Not only can drinking alcohol become addictive, but once addiction or dependency take root, alcoholism can be very difficult—although not impossible!—to overcome. Recovering from alcoholism is very unique to the individual. Some of the same factors that contributed to the addiction in the first place, such as genetics, growing up in a home where alcohol use was prevalent, a history of emotional or physical trauma or abuse, and individual biology, will be issues in recovery.

This means that for some people, beating alcoholism is very challenging. They may have to battle against a genetic predisposition to alcoholism, or mental health issues that keep them dependent on using alcohol for coping with the unpleasant symptoms. For every recovering alcoholic there are the societal pressures to drink, the television commercials and magazine ads that promote alcohol use, and entrenched habits to overcome.

Drugs To Treat Alcoholism

So far, there are three FDA-approved drugs on the market for assisting in alcohol recovery. These include:

  • Disulfiram (Antabuse). Approved in 1951 as a measure to support sobriety in alcoholics, Antabuse acts as a deterrent to drinking. Once the individual is on Antabuse, if they drink they can experience highly unpleasant and even dangerous effects, such as extreme headache, nausea and vomiting, chest pain, heart palpitations, blurred vision, mental confusion, and respiratory difficulty. Knowing that these effects will occur if they drink, the idea is to deter any consideration to drink.
  • Naltrexone (ReVia or Vivitrol). Naltrexone is an opiate antagonist that can block the effects of alcohol in the brain. This results in alcohol not having the usual pleasant effects, instead the individual on naltrexone may feel absolutely nothing when they drink. This in turn reduces alcohol cravings and relapse.
  • Acamprosate (Campral). Campral also works to reduce alcohol cravings and relapse. Additionally, Campral can help minimize the lingering withdrawal symptoms that can persist for months, such as sleep disturbances, edginess, and depression.

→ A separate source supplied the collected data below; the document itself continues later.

(** X4.  Decoding distributes over concatenation at a number boundary:
    when the first part is empty or ends on a byte with its high bit
    clear, the whole decodes to what the parts decode to, one after the
    other. *)
Theorem decode_varint_concat (front back : list Z) :
  front = [] \/ (exists init final,
                   front = init ++ [final] /\ ends_number final = true) ->
  utils.decode_varint (front ++ back)
  = (numbers <- utils.decode_varint front ;;
     more <- utils.decode_varint back ;;
     Ok (numbers ++ more)).
Proof.
  unfold utils.decode_varint. cbn [bind].
  intros [-> | (init & final & -> & Hfinal)]; [reflexivity |].
  apply Z.eqb_eq in Hfinal. f_equal.
  rewrite <- app_assoc, decode_varint_loop_restart by assumption.
  apply decode_varint_loop_numbers.
Qed.

Lemma decode_varint_concat_witness :
  utils.decode_varint ([172; 2] ++ [5])
  = (numbers <- utils.decode_varint [172; 2] ;;
     more <- utils.decode_varint [5] ;;
     Ok (numbers ++ more)).
Proof.
  apply decode_varint_concat.
  right. exists [172], 2. split; reflexivity.
Defined.

(** X5.  An array of non-negative cells whose shape fits its cells comes
    back from its varint bytes as it was; against a shape of another
    size the conversion raises [ValueError].  Shapes are lists of
    non-negative axis lengths ([reshape] reads -1 as a wildcard). *)
Theorem array_round_trip (array : np.ndarray) :
  Forall (fun number => 0 <= number) (np.ravel array) ->
  Forall (fun axis => 0 <= axis) (np.shape array) ->
  np.size_of (np.shape array) = len (np.data array) ->
  exists bytes,
    utils.numpy_array_to_varint_bytearray array = Ok bytes
    /\ utils.varint_bytearray_to_numpy_array bytes (np.shape array) = Ok array
    /\ forall shape,
         Forall (fun axis => 0 <= axis) shape ->
         np.size_of shape <> len (np.data array) ->
         exists msg,
           utils.varint_bytearray_to_numpy_array bytes shape
           = Raise (ValueError msg).
Proof.
  intros Hcells _ Hshape.
  unfold utils.numpy_array_to_varint_bytearray.
  destruct (extend_encoded_spec _ Hcells []) as (bytes & -> & Hdecode).
  cbn [app]. exists bytes. split; [reflexivity |].
  assert (utils.decode_varint bytes = Ok (np.ravel array)) as Hnumbers.
  { unfold utils.decode_varint.
    rewrite <- (app_nil_r bytes), Hdecode. reflexivity. }
  unfold utils.varint_bytearray_to_numpy_array. rewrite Hnumbers.
  unfold np.reshape, np.array, np.ravel.
  cbn [bind np.data]. split.
  - rewrite Hshape, Z.eqb_refl. now destruct array.
  - intros shape _ Hsize. apply Z.eqb_neq in Hsize. rewrite Hsize.
    eexists. reflexivity.
Qed.

Lemma array_round_trip_witness :
  let array := {| np.shape := [1; 2; 2]; np.data := [0; 300; 1; 128] |} in
  exists bytes,
    utils.numpy_array_to_varint_bytearray array = Ok bytes
    /\ utils.varint_bytearray_to_numpy_array bytes [1; 2; 2] = Ok array.
Proof.
  intros array.
  destruct (array_round_trip array) as (bytes & Hencode & Hdecode & _).
  - repeat constructor; lia.
  - repeat constructor; lia.
  - reflexivity.
  - exists bytes. split; assumption.
Defined.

These drugs may be prescribed singularly or in combination based on each individual’s unique recovery needs or issues.

Are Drugs to Treat Alcoholism Safe?

When taken under a physician’s supervision, these drugs are generally safe, however there are some side effects that should be noted. Antabuse can have serious health effects, even including heart attack, respiratory failure, coma, and death. For this reason, Antabuse is not recommended for individuals with a history of repeated relapses. Vivitrol, ReVia, and Campral can have side effects such as headache, nausea, headaches, diarrhea, and fatigue.

What Is Comprehensive Treatment for Alcoholism?

Because of the complexity of alcohol dependency, recovery from alcoholism necessitates a multi-modal approach to treatment. Going about beating alcoholism from several different angles offers the best chances at a successful recovery result. There are three primary phases  of alcoholism recovery, including:

 

  • Medical Detox. A medical detox is the first step in the recovery journey, and can be one of the biggest obstacles to initiating treatment for an alcohol use disorder. This is because of the harsh, even dangerous, withdrawal symptoms that arise during detox. For this reason, individuals are cautioned never to approach detox alone without medical supervision. During detox the detox specialists will provide the necessary medications to mitigate many of the withdrawal symptoms, and guide the individual safely through the process. In addition, the detox professionals offer important psychological support as well, as anxiety, depression, insomnia, and mental  confusion are common in detox and withdrawal.
  • Addiction Treatment. Treatment for an alcohol use disorder can be provided in either an outpatient or residential setting. Addiction recovery involves making fundamental changes to the learned behaviors that have kept the person dependent on alcohol. By replacing distorted thoughts and self-destructive addictive behaviors with new positive, constructive thought patterns will eventually become new healthy habits. Medication-assisted treatment is provided as one of the treatment elements for individuals in addiction recovery. Other interventions include psychotherapy, group therapy, holistic therapies, acquiring stress-management skills, active planning to prevent relapse, and 12-step meetings.
  • Continuing Care. An important treatment component includes the continuing care services that will support recovery after rehab is completed. Those in early recovery are very vulnerable to relapse, no matter how committed they are to sobriety. By continuing on with regular outpatient counseling and support services, as well as engaging in a recovery community that provides peer support, the individual will have a supportive backstop when issues that threaten recovery arise. Sober living housing is another excellent continuing care option during outpatient rehab and into the first few months of recovery.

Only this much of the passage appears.